§ TASK DETAILS: The expected output is the first line of the data below and every line after it, up to and including the line containing "Lemma length_append (a", each reproduced exactly.

§ Stored data:
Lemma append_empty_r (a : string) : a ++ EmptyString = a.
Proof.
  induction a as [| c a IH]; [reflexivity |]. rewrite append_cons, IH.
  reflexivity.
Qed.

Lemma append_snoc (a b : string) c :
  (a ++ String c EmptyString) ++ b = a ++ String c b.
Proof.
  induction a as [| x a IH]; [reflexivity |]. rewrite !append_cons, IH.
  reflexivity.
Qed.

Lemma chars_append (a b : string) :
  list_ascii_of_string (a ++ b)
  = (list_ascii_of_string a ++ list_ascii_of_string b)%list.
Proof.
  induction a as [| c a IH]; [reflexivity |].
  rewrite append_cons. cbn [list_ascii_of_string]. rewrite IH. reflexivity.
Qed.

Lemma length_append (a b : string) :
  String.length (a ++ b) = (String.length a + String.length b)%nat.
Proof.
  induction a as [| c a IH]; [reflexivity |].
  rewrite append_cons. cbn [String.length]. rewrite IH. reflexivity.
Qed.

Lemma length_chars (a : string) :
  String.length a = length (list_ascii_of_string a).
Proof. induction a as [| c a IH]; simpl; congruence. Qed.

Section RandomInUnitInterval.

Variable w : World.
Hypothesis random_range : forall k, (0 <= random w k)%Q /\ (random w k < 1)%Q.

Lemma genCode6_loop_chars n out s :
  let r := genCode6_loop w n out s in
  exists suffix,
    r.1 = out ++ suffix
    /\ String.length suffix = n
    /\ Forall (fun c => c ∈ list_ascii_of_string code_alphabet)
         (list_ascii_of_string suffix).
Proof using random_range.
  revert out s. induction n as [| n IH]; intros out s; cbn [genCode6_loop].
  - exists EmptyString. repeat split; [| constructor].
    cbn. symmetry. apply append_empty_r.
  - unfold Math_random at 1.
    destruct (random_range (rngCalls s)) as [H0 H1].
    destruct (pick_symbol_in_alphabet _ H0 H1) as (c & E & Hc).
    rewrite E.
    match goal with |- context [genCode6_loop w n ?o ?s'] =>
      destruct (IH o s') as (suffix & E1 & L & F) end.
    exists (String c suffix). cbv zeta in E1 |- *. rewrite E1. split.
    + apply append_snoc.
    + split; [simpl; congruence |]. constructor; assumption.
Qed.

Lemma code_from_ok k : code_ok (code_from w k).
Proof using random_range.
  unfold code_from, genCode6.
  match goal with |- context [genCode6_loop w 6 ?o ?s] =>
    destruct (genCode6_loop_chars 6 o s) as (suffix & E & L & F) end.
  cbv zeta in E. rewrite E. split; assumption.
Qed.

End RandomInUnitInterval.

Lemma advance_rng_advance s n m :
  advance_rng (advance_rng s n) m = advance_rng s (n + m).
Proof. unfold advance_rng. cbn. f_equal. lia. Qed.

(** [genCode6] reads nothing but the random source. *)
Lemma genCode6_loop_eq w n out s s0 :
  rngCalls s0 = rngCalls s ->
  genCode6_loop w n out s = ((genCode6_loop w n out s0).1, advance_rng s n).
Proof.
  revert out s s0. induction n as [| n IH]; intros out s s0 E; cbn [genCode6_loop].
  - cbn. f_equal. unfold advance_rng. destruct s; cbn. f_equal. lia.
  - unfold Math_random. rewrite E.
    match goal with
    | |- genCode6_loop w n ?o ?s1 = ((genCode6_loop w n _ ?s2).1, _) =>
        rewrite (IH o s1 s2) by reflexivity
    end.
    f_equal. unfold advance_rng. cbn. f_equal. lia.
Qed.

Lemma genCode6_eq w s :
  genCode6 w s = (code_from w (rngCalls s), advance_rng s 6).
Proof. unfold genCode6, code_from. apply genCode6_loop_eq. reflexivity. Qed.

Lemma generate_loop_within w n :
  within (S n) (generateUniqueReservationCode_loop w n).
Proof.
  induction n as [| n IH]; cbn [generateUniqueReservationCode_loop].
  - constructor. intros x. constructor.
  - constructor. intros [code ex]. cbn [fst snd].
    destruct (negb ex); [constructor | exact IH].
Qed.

§ ANSWER TO THE PROBLEM:
Lemma append_empty_r (a : string) : a ++ EmptyString = a.
Proof.
  induction a as [| c a IH]; [reflexivity |]. rewrite append_cons, IH.
  reflexivity.
Qed.

Lemma append_snoc (a b : string) c :
  (a ++ String c EmptyString) ++ b = a ++ String c b.
Proof.
  induction a as [| x a IH]; [reflexivity |]. rewrite !append_cons, IH.
  reflexivity.
Qed.

Lemma chars_append (a b : string) :
  list_ascii_of_string (a ++ b)
  = (list_ascii_of_string a ++ list_ascii_of_string b)%list.
Proof.
  induction a as [| c a IH]; [reflexivity |].
  rewrite append_cons. cbn [list_ascii_of_string]. rewrite IH. reflexivity.
Qed.

Lemma length_append (a b : string) :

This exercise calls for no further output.